2. The filtration structure of claim 1, wherein: the filter element includes at least one fluted filter media sheet secured to at least one non-fluted media and wound into a coiled configuration.

3. The filtration structure of claim 1, wherein:

each flute of said first set of flutes being closed at a location proximate to a downstream edge thereof relative to unfiltered material flowing therefrom; and

each flute of the second set of flutes being closed at a location adjacent an upstream edge thereof relative to unfiltered material to flow therein.

4. A filter structure according to claim 3, wherein:

each groove of said first set of grooves is sealed by said first corrugated sealing bead proximate its downstream edge location; and

each groove of the second set of grooves is sealed by a second corrugated sealing edge located adjacent the upstream edge.

5. The filtration structure of claim 1, wherein: each flute of the second set of flutes is collapsed to close proximate a selected edge of the filter media.

6. The filtration structure of claim 5, wherein: the selected edge is the upstream edge.

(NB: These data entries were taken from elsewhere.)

(* ===== verification/ReParse.v ===== *)
(** The pattern parser: src/codegen/regex/parse.ts, and compilePattern of
    src/codegen/regex/compile.ts.  The parser is a state monad over its cursor,
    its group counter and the [i] state of the current position; the pattern and
    what the pre-scan found are fixed.  Recursion into groups is bounded by a depth,
    loops over the pattern by a fuel, both one more than the pattern's length. *)

From Stdlib Require Import Ascii.
From stdpp Require Import sorting.
From S2P Require Import Prelude ReBytecode ReCaseFold ReUnicode ReCompile ReStringSet.

(** The code unit of an ASCII character. *)
Definition ch (a : ascii) : Z := Z.of_N (N_of_ascii a).
#[global] Arguments ch a%_char_scope.

(** [s[i] === "a"] *)
Definition at_is (s : jsstr) (i : Z) (a : ascii) : bool := bool_decide (js_at s i = Some (ch a)).
#[global] Arguments at_is s i%_Z a%_char_scope.

(** [c === "a" || ...] of a unit that may be [undefined]. *)
Definition one_of (c : option Z) (cs : jsstr) : bool :=
  match c with Some c => bool_decide (c ∈ cs) | None => false end.

Definition is_ch (c : option Z) (a : ascii) : bool := bool_decide (c = Some (ch a)).
#[global] Arguments is_ch c a%_char_scope.

(** * Finite string sets as tries *)

Inductive Trie := TNode (terminal : bool) (children : list (Z * Trie)).

Definition newUnicodeStringTrieNode : Trie := TNode false [].

(** The loop of [insertUnicodeString] walks down one path; the nodes of a trie
    are not shared. *)
Fixpoint insertUnicodeString (root : Trie) (sequence : list Z) : Trie :=
  let 'TNode terminal children := root in
  match sequence with
  | [] => TNode true children
  | cp :: sequence' =>
      let child := match jm_get children cp with
                   | Some child => child
                   | None => newUnicodeStringTrieNode
                   end in
      TNode terminal (jm_set children cp (insertUnicodeString child sequence'))
  end.

(** The order in which [sort()] puts strings. *)
Fixpoint str_leb (s t : jsstr) : bool :=
  match s, t with
  | [], _ => true
  | _ :: _, [] => false
  | x :: s', y :: t' => (x <? y) || ((x =? y) && str_leb s' t')
  end.

Fixpoint unicodeStringTrieSignature (node : Trie) : jsstr :=
  let 'TNode terminal children := node in
  let children :=
    stable_sort str_leb
      (map (λ '(cp, child), to_string_base 36 cp ++ js ":" ++ unicodeStringTrieSignature child)
           children) in
  (if terminal then js "1" else js "0") ++ js "[" ++ join_with (js ",") children ++ js "]".

Definition codePointRanges (codePoints : list Z) : CpRanges :=
  reverse (foldl singleton_step [] (merge_sort Z.le codePoints)).

(** * Shorthand classes *)

Definition DIGIT : list (Z * Z) := [(0x30, 0x39)].
Definition WORD : list (Z * Z) := [(0x30, 0x39); (0x41, 0x5a); (0x5f, 0x5f); (0x61, 0x7a)].
Definition SPACE : list (Z * Z) :=
  [(0x09, 0x0d); (0x20, 0x20); (0xa0, 0xa0); (0x1680, 0x1680); (0x2000, 0x200a); (0x2028, 0x2029);
   (0x202f, 0x202f); (0x205f, 0x205f); (0x3000, 0x3000); (0xfeff, 0xfeff)].

(** The loop body of [complementRanges]; the state is [out] and [next]. *)
Definition complement_step (st : list (Z * Z) * Z) (r : Z * Z) : list (Z * Z) * Z :=
  let '(out, next) := st in
  let '(lo, hi) := r in
  (if next <? lo then out ++ [(next, lo - 1)] else out, Z.max next (hi + 1)).

Definition complementRanges (ranges : list (Z * Z)) : list (Z * Z) :=
  let sorted := stable_sort (λ a b, a.1 <=? b.1) ranges in
  let '(out, next) := foldl complement_step ([], 0) sorted in
  if next <=? 0xffff then out ++ [(next, 0xffff)] else out.

Definition NOT_DIGIT := complementRanges DIGIT.
Definition NOT_WORD := complementRanges WORD.
Definition NOT_SPACE := complementRanges SPACE.

(** [PROPERTY_OF_STRINGS_RE.test(s)] *)
Definition PROPERTY_OF_STRINGS_RE (s : jsstr) : bool :=
  existsb (λ name, includes (js "\p{" ++ name ++ js "}") s || includes (js "\P{" ++ name ++ js "}") s)
    PROPERTY_NAMES.

(** * Group names *)

(** The loop of [decodeGroupName] over what is left of the name. *)
Fixpoint decode_loop (fuel : nat) (raw s out : jsstr) : result jsstr :=
  match fuel with
  | O => Err OutOfFuel
  | S fuel' =>
      let invalid := throw EUnsupported (js "invalid Unicode escape in group name '" ++ raw ++ js "'") in
      match s with
      | [] => Ok out
      | c :: s' =>
          if negb (c =? ch "\") then decode_loop fuel' raw s' (out ++ [c])
          else if negb (is_ch (head s') "u") then
            throw EUnsupported (js "invalid escape in group name '" ++ raw ++ js "'")
          else if is_ch (head (drop 1 s')) "{" then
            let (digits, tail) := span_until (ch "}") (drop 2 s') in
            match tail with
            | [] => throw EUnsupported (js "unterminated Unicode escape in group name '" ++ raw ++ js "'")
            | _ :: tail' =>
                if negb (all_hex digits) then invalid
                else if 0x10ffff <? parse_hex digits then
                  throw EUnsupported (js "group-name code point out of range in '" ++ raw ++ js "'")
                else decode_loop fuel' raw tail' (out ++ from_code_point (parse_hex digits))
            end
          else match hex_exactly 4 (take 4 (drop 1 s')) with
               | None => invalid
               | Some unit => decode_loop fuel' raw (drop 5 s') (out ++ [unit])
               end
      end
  end.

Definition decodeGroupName (raw : jsstr) : result jsstr := decode_loop (S (length raw)) raw raw [].

(** The loop of [scanGroups] over what is left of the pattern. *)
Fixpoint scan_loop (fuel : nat) (s : jsstr) (inClass : bool) (count : Z) (names : jsmap jsstr Z)
  : result (Z * jsmap jsstr Z) :=
  match fuel with
  | O => Err OutOfFuel
  | S fuel' =>
      match s with
      | [] => Ok (count, names)
      | c :: s' =>
          if c =? ch "\" then scan_loop fuel' (drop 1 s') inClass count names
          else if inClass then scan_loop fuel' s' (negb (c =? ch "]")) count names
          else if c =? ch "[" then scan_loop fuel' s' true count names
          else if c =? ch "(" then
            if is_ch (head s') "?" then
              if is_ch (s' !! 1%nat) "<" && negb (is_ch (s' !! 2%nat) "=") && negb (is_ch (s' !! 2%nat) "!")
              then
                let rawName := (span_until (ch ">") (drop 2 s')).1 in
                name ← decodeGroupName rawName;
                let count := count + 1 in
                scan_loop fuel' s' false count
                  (if jm_has names name then names else jm_set names name count)
              else scan_loop fuel' s' false count names
            else scan_loop fuel' s' false (count + 1) names
          else scan_loop fuel' s' false count names
      end
  end.

Definition scanGroups (src : jsstr) : result (Z * jsmap jsstr Z) :=
  scan_loop (S (length src)) src false 0 [].

(** * Code-point atoms *)

Definition cpClass (ranges : CpRanges) : ReNode := NCpClass ranges false.

Definition is_surrogate (cp : Z) : bool := (0xd800 <=? cp) && (cp <=? 0xdfff).

Section unicode_atoms.
Context `{RangeEnumerator} (vMode : bool).

Definition enumFlags (iState : bool) : jsstr :=
  (if vMode then js "v" else js "u") ++ (if iState then js "i" else []).

(** The class of a source fragment under the current flags: [uEnum]. *)
Definition uEnum (iState : bool) (source : jsstr) : result ReNode :=
  ranges ← enum_ranges source (enumFlags iState); Ok (cpClass ranges).

Definition uChar (iState : bool) (cp : Z) : result ReNode :=
  if iState then uEnum iState (codePointSource cp)
  else if 0xffff <? cp then
    let lead := 0xd800 + ((cp - 0x10000) .>> 10) in
    let trail := 0xdc00 + ((cp - 0x10000) .& 0x3ff) in
    Ok (NConcat [NChar lead; NChar trail])
  else if is_surrogate cp then Ok (cpClass [(cp, cp)])
  else Ok (NChar cp).

(** * The nodes of a trie *)

Definition uStringTrieHead (iState : bool) (codePoints : list Z) : result ReNode :=
  match codePoints with
  | [cp] => uChar iState cp
  | _ =>
      if iState then
        uEnum iState (js "[" ++ concat (map codePointSource codePoints) ++ js "]")
      else Ok (cpClass (codePointRanges codePoints))
  end.

(** One child in the grouping loop; a group keeps its first child, here what
    that child lowers to. *)
Definition add_branch (groups : jsmap jsstr (list Z * result ReNode))
    (branch : Z * (jsstr * result ReNode)) : jsmap jsstr (list Z * result ReNode) :=
  let '(cp, (signature, tail)) := branch in
  match jm_get groups signature with
  | None => jm_set groups signature ([cp], tail)
  | Some (codePoints, tail) => jm_set groups signature (codePoints ++ [cp], tail)
  end.

(** [head] before what [tail] lowered to. *)
Definition join_branch (head tail : ReNode) : ReNode :=
  match tail with
  | NConcat [] => head
  | NConcat parts => NConcat (head :: parts)
  | _ => NConcat [head; tail]
  end.

(** The second loop of [uStringTrieBranches]. *)
Definition group_branches (iState : bool) (children : list (Z * (jsstr * result ReNode)))
  : result (list ReNode) :=
  map_result (λ '(_, (codePoints, tail)),
    head ← uStringTrieHead iState codePoints;
    tail ← tail;
    Ok (join_branch head tail)) (foldl add_branch [] children).

(** The options of a trie or set, made one node. *)
Definition options_node (options : list ReNode) : ReNode :=
  match options with
  | [] => cpClass []
  | [option] => option
  | _ => NAlt options
  end.

Fixpoint uStringTrieNode (iState : bool) (node : Trie) : result ReNode :=
  let 'TNode terminal children := node in
  options ← group_branches iState
    (map (λ '(cp, child), (cp, (unicodeStringTrieSignature child, uStringTrieNode iState child)))
         children);
  Ok (options_node (options ++ (if terminal then [NConcat []] else []))).

Definition uStringTrieBranches (iState : bool) (node : Trie) : result (list ReNode) :=
  let 'TNode _ children := node in
  group_branches iState
    (map (λ '(cp, child), (cp, (unicodeStringTrieSignature child, uStringTrieNode iState child)))
         children).

Definition terminal (node : Trie) : bool := let 'TNode terminal _ := node in terminal.

Definition uStringSet (iState : bool) (set : UnicodeStringSet) : result ReNode :=
  let root := foldl insertUnicodeString newUnicodeStringTrieNode (us_strings set).*2 in
  options ← uStringTrieBranches iState root;
  Ok (options_node (options ++ (if bool_decide (us_ranges set = []) then [] else [cpClass (us_ranges set)])
                    ++ (if terminal root then [NConcat []] else []))).

(** * Classes with string disjunctions *)

Record QSpan := { bodyStart : Z; bodyEnd : Z; fullStart : Z; fullEnd : Z }.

7. The filtration structure of claim 1, wherein:

(a) the filter media comprises a stack of fluted sheets, each sheet being positioned between two flat sheets of media;

(i) each fluted sheet in the stack of fluted sheets comprises alternating peaks and valleys forming:

(A) a first set of flutes disposed on one side of the fluted filter media; and

(B) a second set of flutes disposed on a second side of the fluted filter media;

(ii) the width of each slot of the first set of slots tapers along a longitudinal extension from a location proximate the upstream edge to a location proximate the downstream edge; and

(iii) the width of each slot of the second set of slots tapers along a longitudinal extension from a location proximate the downstream edge to a location proximate the upstream edge.

8. The filtration structure of claim 7, wherein:

each flute of said first set of flutes being closed at a location proximate to a downstream edge thereof relative to unfiltered material flowing therefrom; and

each flute of the second set of flutes being closed at a location adjacent an upstream edge thereof relative to unfiltered material to flow therein.

9. The filtration structure of claim 7, wherein:

each groove of said first set of grooves is sealed by said first corrugated sealing bead proximate its downstream edge location; and

each groove of the second set of grooves is sealed by a second corrugated sealing edge located adjacent the upstream edge.

10. The filtration structure of claim 7, wherein: each flute of the second set of flutes is collapsed to close proximate a selected edge of the filter media.

11. The filter structure according to claim 10, wherein said selected edge is said upstream edge.